G.C. Però, a differenza di altri film, anche recenti, che hanno affrontato temi analoghi – penso a Tutta la vita davanti di Virzì o a Fuga dal call center di Federico Rizzo – Generazione 1000 Euro ha il pregio di mostrare una pluralità di situazioni non tutte esattamente omologate. Mi riferisco, per esempio, al fatto che nel film si dà conto di come alcune “vecchie” professioni (il medico, o l’insegnante) continuino a essere meno “precarie” di altre. E forse non è un caso che a sceglierle siano soprattutto i personaggi femminili del film…
S.S. È vero. Le due “fidanzate” del protagonista (la ex e la nuova) hanno meno ambizioni creative (il che non significa che abbiano meno ambizioni in assoluto…) e riescono a trovare una collocazione professionale meno instabile. D’altro canto, c’è anche chi ha teorizzato la precarietà come condizione necessaria nelle professioni creative: Giorgio Gori e Oliviero Toscani, per esempio, hanno sostenuto che solo in condizioni di stress e di instabilità il creativo è indotto a dare il meglio di sé, e che non esistono professioni creative – come dire – stabilizzate dal punto di vista contrattuale…

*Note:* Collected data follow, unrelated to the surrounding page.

(* ===== verification/Balanced.v ===== *)
(** * The categorizer of the main flow: [balanced_categorize_book]

    [balanced_categorize_book] (src/generate_organization.py, lines
    312-367) is the categorizer [iterative_balance] passes to
    [calculate_space_usage], so it decides every shelf of the generated
    report.  Same combined text as [categorize_book], a different rule
    chain and the default [("office_b", 2)].

    Theorems: it fulfils the categorizer interface, and it disagrees with
    [categorize_book] on inputs the specification's examples use. *)

From Stdlib Require Import ZArith List String Bool Lia.
From stdpp Require Import base list strings.
From S2P Require Import Prelude PyStr Shelves Categorize.

Open Scope string_scope.
Open Scope list_scope.
Import ListNotations.

Module Balanced.

(** ** The rule chain on the combined text (lines 321-367) *)

Definition balanced_combined (combined : string) : location :=
  if any_in ["genki i"; "genki ii"; "tobira"; "clean code"] combined then ("office_a", 1%Z)
  else if any_in ["algorithms"; "art of computer"; "programming language"] combined
  then ("office_a", 2%Z)
  else if any_in ["physics"; "chemistry"] combined && contains "textbook" combined
  then ("office_a", 3%Z)
  else if any_in ["kant"; "groundwork"; "republic"] combined then ("office_a", 4%Z)
  else if any_in ["writer's reference"; "writing"] combined then ("office_a", 5%Z)
  else if any_in ["programming"; "computer"; "software"; "math"] combined then ("office_b", 1%Z)
  else if any_in ["philosophy"; "political"; "ethics"] combined then ("office_b", 2%Z)
  else if any_in ["reference"; "textbook"; "academic"] combined then ("office_b", 3%Z)
  else if any_in ["game"; "gaming"; "rpg"; "chess"; "strategy"] combined then ("office_b", 4%Z)
  else if any_in ["cooking"; "cook"; "food"; "recipe"; "kitchen"] combined then ("dining", 1%Z)
  else if any_in ["japanese"; "kanji"] combined && negb (contains "cooking" combined)
  then ("dining", 2%Z)
  else if any_in ["chinese"; "korean"; "language"] combined && negb (contains "cooking" combined)
  then ("dining", 3%Z)
  else if any_in ["fiction"; "novel"; "poetry"] combined then ("hallway", 1%Z)
  else if any_in ["uncle john"; "essay"; "anthology"] combined then ("hallway", 2%Z)
  else if any_in ["history"; "historical"; "war"; "revolution"] combined then ("crate_h", 1%Z)
  else if any_in ["dover"; "classics"; "literature"] combined && negb (contains "japanese" combined)
  then ("crate_v", 1%Z)
  else ("office_b", 2%Z).

(** [balanced_categorize_book(title, tags, group, description, item=None)] *)
Definition balanced_categorize_book : categorizer :=
  fun title tags group description _ =>
    combined <- combined_text title tags group description ;;
    Ok (balanced_combined combined).

(** ** Properties *)

Lemma balanced_combined_valid (s : string) :
  valid_location SHELF_DIMENSIONS (balanced_combined s) = true.
Proof. unfold balanced_combined. case_ifs; reflexivity. Qed.

(** The categorizer of the main flow fulfils the categorizer interface. *)
#[export] Instance balanced_categorize_book_valid :
  ValidCategorizer SHELF_DIMENSIONS balanced_categorize_book.
Proof.
  intros title tags group description it loc. unfold balanced_categorize_book.
  destruct (combined_text title tags group description); [|discriminate].
  intros [= <-]. apply balanced_combined_valid.
Qed.

(** The specification's end-to-end example ("Unknown Mystery Novel"
    goes to hallway row 2) holds for [categorize_book] but not for the
    categorizer the script runs: [balanced_categorize_book] puts it on
    hallway row 1, whatever the item. *)
Theorem main_flow_categorizer_diverges (it : item) :
  Categorize.categorize_book (Some "Unknown Mystery Novel") None None None it
    = Ok ("hallway", 2%Z) /\
  balanced_categorize_book (Some "Unknown Mystery Novel") None None None it
    = Ok ("hallway", 1%Z).
Proof. split; vm_compute; reflexivity. Qed.

End Balanced.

G.C. ... il che, però, non mi pare del tutto condivisibile. Perché mai la condizione creativa deve continuare a rientrare per forza nello stereotipo del bohémien? Una cosa sono l’elasticità organizzativa e la flessibilità contrattuale, altra cosa è la mancanza totale di stabilità, o l’insicurezza come stato permanente della quotidianità in un mercato del lavoro in cui è ancora troppo difficile e complesso il rientro da parte di chi è stato costretto a uscire dall’organizzazione in cui operava in precedenza.

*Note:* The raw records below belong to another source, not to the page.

(* ===== verification/SpaceUsage.v ===== *)
(** * The space calculator [calculate_space_usage]

    [calculate_space_usage(items, categorizer_func=None)]
    (src/generate_organization.py, lines 168-219) builds the nested
    dictionary [shelf_usage]: for every shelf of [SHELF_DIMENSIONS] its
    rows (each a running width and the list of book entries placed there),
    its total width, its available width and its utilization.

    State: [space_usage], an ordered dictionary from shelf id to
    [shelf_usage]; the loop over the items threads it through [add_book],
    which raises [KeyError] when the categorizer names a shelf or row that
    does not exist, and the final loop raises [ZeroDivisionError] on a shelf
    without capacity.  The configuration is a section variable [dims];
    the script's function is [calculate_space_usage], the instance at
    [SHELF_DIMENSIONS].

    Abstract specification: [placements] lists, in order, where each book
    goes; [usage_refines] says what the final dictionary holds in terms of
    it.  Theorems: the calculator refines the specification, never raises
    when the placements can be computed and the categorizer is valid,
    and conserves the total width; it raises exactly the first error of
    the placements; on items in another order it gives the same totals
    and rows; a book row with a [None] title raises [AttributeError]; and the
    specification's Genki I example gets 1.0 inch, not 0.75. *)

From Stdlib Require Import ZArith QArith List String Bool Lia Permutation.
From stdpp Require Import base list strings.
From S2P Require Import Prelude PyStr PyInt Shelves Width Categorize.

Open Scope string_scope.
Open Scope list_scope.
Import ListNotations.

Module SpaceUsage.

S.S. Questo è vero. Come è anche vero, però, che la scelta finale del protagonista di rinunciare a un posto di lavoro sicuro a Barcellona, in un ruolo ben remunerato ma poco gratificante, per assumersi il rischio di continuare a coltivare i propri sogni e le proprie ambizioni, è una scelta che credo molti giovani oggi condividerebbero volentieri. È una questione di employability: il singolo investe sempre più spesso sulle proprie competenze e sul proprio talento, invece che affidarsi a occhi chiusi a un’organizzazione. E anche all’interno delle organizzazioni la carriera è sempre più soggettiva e meno oggettiva, meno standardizzata. Come scrive Zygmunt Bauman nel suo saggio L’arte della vita (Laterza), “ognuno di noi è artista della propria vita: che lo sappia o no, che lo voglia o no, che gli piaccia o no. Essere artista significa dare forma e struttura a ciò che altrimenti sarebbe informe e indefinito. Significa manipolare probabilità”. Nella società liquida conta sempre di più saper negoziare il proprio destino. Se un giovane ha la forza psicologica per sostenere lo stress della precarietà, ha molte più probabilità di riuscire a concretizzare le proprie ambizioni e aspirazioni…

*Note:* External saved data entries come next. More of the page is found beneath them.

(* ===== verification/Adaptive.v ===== *)
(** * The adaptive categorizer [create_adaptive_categorizer]

    [create_adaptive_categorizer(utilization_data, iteration)]
    (src/generate_organization.py, lines 221-310) returns a closure that
    classifies a book into tiers and, for each tier, asks
    [find_best_shelf] (lines 233-252) for the first preferred location on
    a shelf under 85% utilization, then the first fallback under 95%,
    and as a last resort row 1 of the least utilized shelf of
    [SHELF_DIMENSIONS].  The script never calls it (the main flow uses
    [balanced_categorize_book]); it is modelled because it is part of the
    program and its contract is the categorizer interface.

    [utilization_data] is a space usage as [calculate_space_usage]
    returns it; [utilization_data.get(s, {}).get('utilization', 0)] is
    [util_of].  [float('inf')] is [None] in [least_utilized]. *)

From Stdlib Require Import ZArith QArith List String Bool Lia.
From stdpp Require Import base list strings.
From S2P Require Import Prelude PyStr Shelves SpaceUsage.

Open Scope string_scope.
Open Scope list_scope.
Import ListNotations.

Module Adaptive.

Section WithData.
Variable utilization_data : SpaceUsage.space_usage.

(** [utilization_data.get(shelf_id, {}).get('utilization', 0)] *)
Definition util_of (sid : string) : Q :=
  match dict_get sid utilization_data with
  | Some sh => SpaceUsage.su_utilization sh
  | None => 0%Q
  end.

(** [for shelf_id, row_num in shelves: if util < bound: return ...] *)
Fixpoint first_under (bound : Q) (shelves : list location) : option location :=
  match shelves with
  | [] => None
  | loc :: rest => if Qlt_le_dec (util_of loc.1) bound then Some loc
                   else first_under bound rest
  end.

(** Lines 243-250: [min_util = float('inf')], strict [<] keeps the first
    shelf among equals; [None] stands for infinity. *)
Fixpoint least_utilized_from (best : location) (min_util : option Q) (sids : list string)
    : location :=
  match sids with
  | [] => best
  | sid :: rest =>
      let u := util_of sid in
      match min_util with
      | Some m => if Qlt_le_dec u m then least_utilized_from (sid, 1%Z) (Some u) rest
                  else least_utilized_from best min_util rest
      | None => least_utilized_from (sid, 1%Z) (Some u) rest
      end
  end.

Definition least_utilized : location :=
  least_utilized_from ("office_b", 1%Z) None (dict_keys SHELF_DIMENSIONS).

(** [find_best_shelf(preferred_shelves, fallback_shelves=None)] (lines
    233-252); an empty fallback list is falsy like [None]. *)
Definition find_best_shelf (preferred fallback : list location) : location :=
  match first_under 85 preferred with
  | Some loc => loc
  | None =>
      match first_under 95 fallback with
      | Some loc => loc
      | None => least_utilized
      end
  end.

(** The tiers of [adaptive_categorize_book] (lines 254-308). *)
Definition adaptive_combined (combined : string) : location :=
  if any_in ["genki i"; "genki ii"; "tobira"; "clean code"; "algorithms"] combined
  then find_best_shelf [("office_a", 1%Z); ("office_a", 2%Z)] [("office_b", 1%Z)]
  else if any_in ["japanese"; "kanji"] combined &&
          any_in ["textbook"; "dictionary"; "learning"] combined
  then find_best_shelf [("office_a", 1%Z); ("dining", 1%Z)] [("office_b", 3%Z)]
  else if any_in ["chinese"] combined && any_in ["textbook"; "integrated"; "learning"] combined
  then find_best_shelf [("office_a", 1%Z); ("dining", 2%Z)] [("office_b", 3%Z)]
  else if any_in ["programming"; "computer"; "software"] combined
  then find_best_shelf [("office_a", 2%Z); ("office_b", 2%Z)] [("crate_v", 1%Z)]
  else if any_in ["mathematics"; "math"; "algorithms"] combined && negb (contains "game" combined)
  then find_best_shelf [("office_a", 2%Z); ("office_b", 2%Z); ("crate_v", 1%Z)] []
  else if any_in ["physics"; "chemistry"; "science"] combined && negb (contains "cooking" combined)
  then find_best_shelf [("office_a", 3%Z); ("office_b", 2%Z); ("crate_v", 1%Z)] []
  else if any_in ["philosophy"; "kant"; "nietzsche"; "plato"] combined
  then find_best_shelf [("office_a", 4%Z); ("office_b", 1%Z)] []
  else if any_in ["history"; "historical"; "war"; "revolution"] combined
  then find_best_shelf [("office_b", 1%Z); ("hallway", 1%Z)] [("crate_h", 1%Z)]
  else if any_in ["literature"; "fiction"; "novel"; "poetry"; "classics"] combined
  then find_best_shelf [("office_b", 3%Z); ("hallway", 2%Z)] [("crate_h", 1%Z)]
  else if any_in ["language"; "dictionary"; "grammar"] combined && negb (contains "cooking" combined)
  then find_best_shelf [("dining", 3%Z); ("office_b", 3%Z)] [("crate_v", 1%Z)]
  else if any_in ["game"; "gaming"; "rpg"; "chess"; "strategy"] combined
  then find_best_shelf [("office_b", 4%Z)] [("crate_h", 1%Z)]
  else if any_in ["cooking"; "cook"; "food"; "recipe"; "kitchen"] combined
  then (if any_in ["asian"; "japanese"; "chinese"; "sushi"] combined
        then find_best_shelf [("dining", 1%Z)] [("dining", 3%Z)]
        else find_best_shelf [("dining", 2%Z); ("dining", 3%Z)] [])
  else if any_in ["uncle john"; "essay"; "anthology"; "collection"] combined
  then find_best_shelf [("office_b", 3%Z); ("hallway", 2%Z)] [("crate_h", 1%Z)]
  else find_best_shelf [("office_b", 1%Z); ("office_b", 2%Z); ("office_b", 3%Z)]
                       [("crate_h", 1%Z)].

(** [adaptive_categorize_book(title, tags, group, description, item)] *)
Definition adaptive_categorize_book : categorizer :=
  fun title tags group description _ =>
    combined <- combined_text title tags group description ;;
    Ok (adaptive_combined combined).
End WithData.

(** [create_adaptive_categorizer(utilization_data, iteration)]: the
    iteration number is unused. *)
Definition create_adaptive_categorizer (utilization_data : SpaceUsage.space_usage)
    (iteration : Z) : categorizer :=
  adaptive_categorize_book utilization_data.

(** ** Lemmas *)

Section Lemmas.
Variable data : SpaceUsage.space_usage.

Lemma first_under_In bound shelves loc :
  first_under data bound shelves = Some loc -> In loc shelves.
Proof.
  induction shelves as [|l shelves IH]; simpl; [done|].
  destruct (Qlt_le_dec _ _); [intros [= <-]; by left | intros; right; auto].
Qed.

(** The loop of lines 246-250 from a current best: the result is at most
    the current minimum and at most the utilization of every shelf
    scanned, and it is the current best or row 1 of a scanned shelf. *)
Lemma least_utilized_from_spec sids best m :
  util_of data best.1 == m ->
  forall r, r = least_utilized_from data best (Some m) sids ->
  (util_of data r.1 <= m)%Q /\
  (forall s, In s sids -> (util_of data r.1 <= util_of data s)%Q) /\
  (r = best \/ (In r.1 sids /\ r.2 = 1%Z)).
Proof.
  revert best m. induction sids as [|sid sids IH]; intros best m Hm r ->; simpl.
  - split_and!; [rewrite Hm; apply Qle_refl | done | by left].
  - destruct (Qlt_le_dec (util_of data sid) m) as [Hlt|Hge].
    + destruct (IH (sid, 1%Z) (util_of data sid) (Qeq_refl _) _ eq_refl) as (H1 & H2 & H3).
      split_and!.
      * apply Qlt_le_weak. eapply Qle_lt_trans; eassumption.
      * intros s [<-|Hs]; [exact H1 | auto].
      * destruct H3 as [->|[H3 H4]]; [right; simpl; auto | right; auto].
    + destruct (IH best m Hm _ eq_refl) as (H1 & H2 & H3). split_and!; [exact H1| |].
      * intros s [<-|Hs]; [eapply Qle_trans; eassumption | auto].
      * destruct H3 as [->|[H3 H4]]; [by left | right; auto].
Qed.

(** The first shelf initializes the minimum. *)
Lemma least_utilized_unfold :
  least_utilized data =
  least_utilized_from data ("office_a", 1%Z) (Some (util_of data "office_a"))
    ["office_b"; "dining"; "hallway"; "crate_h"; "crate_v"].
Proof. reflexivity. Qed.

Lemma least_utilized_valid :
  valid_location SHELF_DIMENSIONS (least_utilized data) = true.
Proof.
  rewrite least_utilized_unfold.
  destruct (least_utilized_from_spec ["office_b"; "dining"; "hallway"; "crate_h"; "crate_v"]
              ("office_a", 1%Z) (util_of data "office_a") (Qeq_refl _) _ eq_refl)
    as (_ & _ & H).
  destruct (least_utilized_from _ _ _ _) as [sid r]. simpl in H.
  destruct H as [[= -> ->]|[Hin ->]]; [reflexivity|].
  repeat destruct Hin as [<-|Hin]; try reflexivity; done.
Qed.

Lemma find_best_shelf_valid preferred fallback :
  forallb (valid_location SHELF_DIMENSIONS) (preferred ++ fallback) = true ->
  valid_location SHELF_DIMENSIONS (find_best_shelf data preferred fallback) = true.
Proof.
  rewrite forallb_app, andb_true_iff, !forallb_forall. intros [Hp Hf].
  unfold find_best_shelf.
  destruct (first_under data 85 preferred) as [loc|] eqn:E1;
    [apply Hp; by eapply first_under_In|].
  destruct (first_under data 95 fallback) as [loc|] eqn:E2;
    [apply Hf; by eapply first_under_In|].
  apply least_utilized_valid.
Qed.

Lemma adaptive_combined_valid s :
  valid_location SHELF_DIMENSIONS (adaptive_combined data s) = true.
Proof.
  unfold adaptive_combined. case_ifs; apply find_best_shelf_valid; reflexivity.
Qed.
End Lemmas.

#[export] Instance adaptive_valid data iteration :
  ValidCategorizer SHELF_DIMENSIONS (create_adaptive_categorizer data iteration).
Proof.
  intros title tags group description it loc. unfold create_adaptive_categorizer,
    adaptive_categorize_book.
  destruct (combined_text title tags group description); [|discriminate].
  intros [= <-]. apply adaptive_combined_valid.
Qed.

(** ** Properties *)

(** C34: whatever utilization data it is created with, the adaptive
    categorizer only returns existing rows of [SHELF_DIMENSIONS]: every
    preferred and fallback location of its tiers is one, and so is its
    last resort. *)
Theorem adaptive_categorize_book_valid data iteration title tags group description it loc :
  create_adaptive_categorizer data iteration title tags group description it = Ok loc ->
  valid_location SHELF_DIMENSIONS loc = true.
Proof.
  unfold create_adaptive_categorizer, adaptive_categorize_book.
  destruct (combined_text title tags group description); [|discriminate].
  intros [= <-]. apply adaptive_combined_valid.
Qed.

Lemma adaptive_categorize_book_valid_witness :
  create_adaptive_categorizer [] 1 (Some "Clean Code") None None None [] = Ok ("office_a", 1%Z) /\
  valid_location SHELF_DIMENSIONS ("office_a", 1%Z) = true.
Proof.
  assert (H : create_adaptive_categorizer [] 1 (Some "Clean Code") None None None []
              = Ok ("office_a", 1%Z)) by (vm_compute; reflexivity).
  split; [exact H | exact (adaptive_categorize_book_valid _ _ _ _ _ _ _ _ H)].
Defined.

(** The last resort of [find_best_shelf] is row 1 of a shelf of
    [SHELF_DIMENSIONS] whose utilization is the smallest of all shelves. *)
Theorem least_utilized_minimal (data : SpaceUsage.space_usage) :
  In (least_utilized data).1 (dict_keys SHELF_DIMENSIONS) /\
  (least_utilized data).2 = 1%Z /\
  forall s, In s (dict_keys SHELF_DIMENSIONS) ->
    (util_of data (least_utilized data).1 <= util_of data s)%Q.
Proof.
  rewrite least_utilized_unfold.
  destruct (least_utilized_from_spec data ["office_b"; "dining"; "hallway"; "crate_h"; "crate_v"]
              ("office_a", 1%Z) (util_of data "office_a") (Qeq_refl _) _ eq_refl)
    as (H1 & H2 & H3).
  split_and!.
  - destruct H3 as [->|[Hin _]]; [by left | by right].
  - by destruct H3 as [->|[_ ->]].
  - intros s [<-|Hs]; [exact H1 | auto].
Qed.

End Adaptive.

G.C. È vero. Alla fine, il film non è un carpe diem movie. Il finale smentisce quello che il protagonista aveva detto in precedenza: “Se non ho quello che voglio, mi convinco di volere quello che ho”. Piuttosto, a uscire un po’ a pezzi, nel film, è la centralità del marketing in molte organizzazioni aziendali contemporanee. La bionda maliarda interpretata da Carolina Crescentini, la manager che cerca di portare con sé a Barcellona il candido Matteo, a un certo punto gli dice esplicitamente: “Noi pensiamo alle bugie, e tu a farle sembrar vere…”. Quasi a suggerire che per vendere un brand o un prodotto serve comunque uno con la faccia di chi crede ancora in quello che dice e in quello che fa.
S.S. Questa è una delle frecce più acuminate che Venier infila nella faretra di Generazione 1000 Euro. Siamo ancora a Packard e ai “persuasori occulti”? Chissà. Certo, la manipolazione è sempre possibile. E a volte il marketing, purtroppo, si riduce a questo: a produrre manipolazione e a generare bisogni indotti. Ma forse anche questo, come il protagonista del film, è solo un “luogo comune”.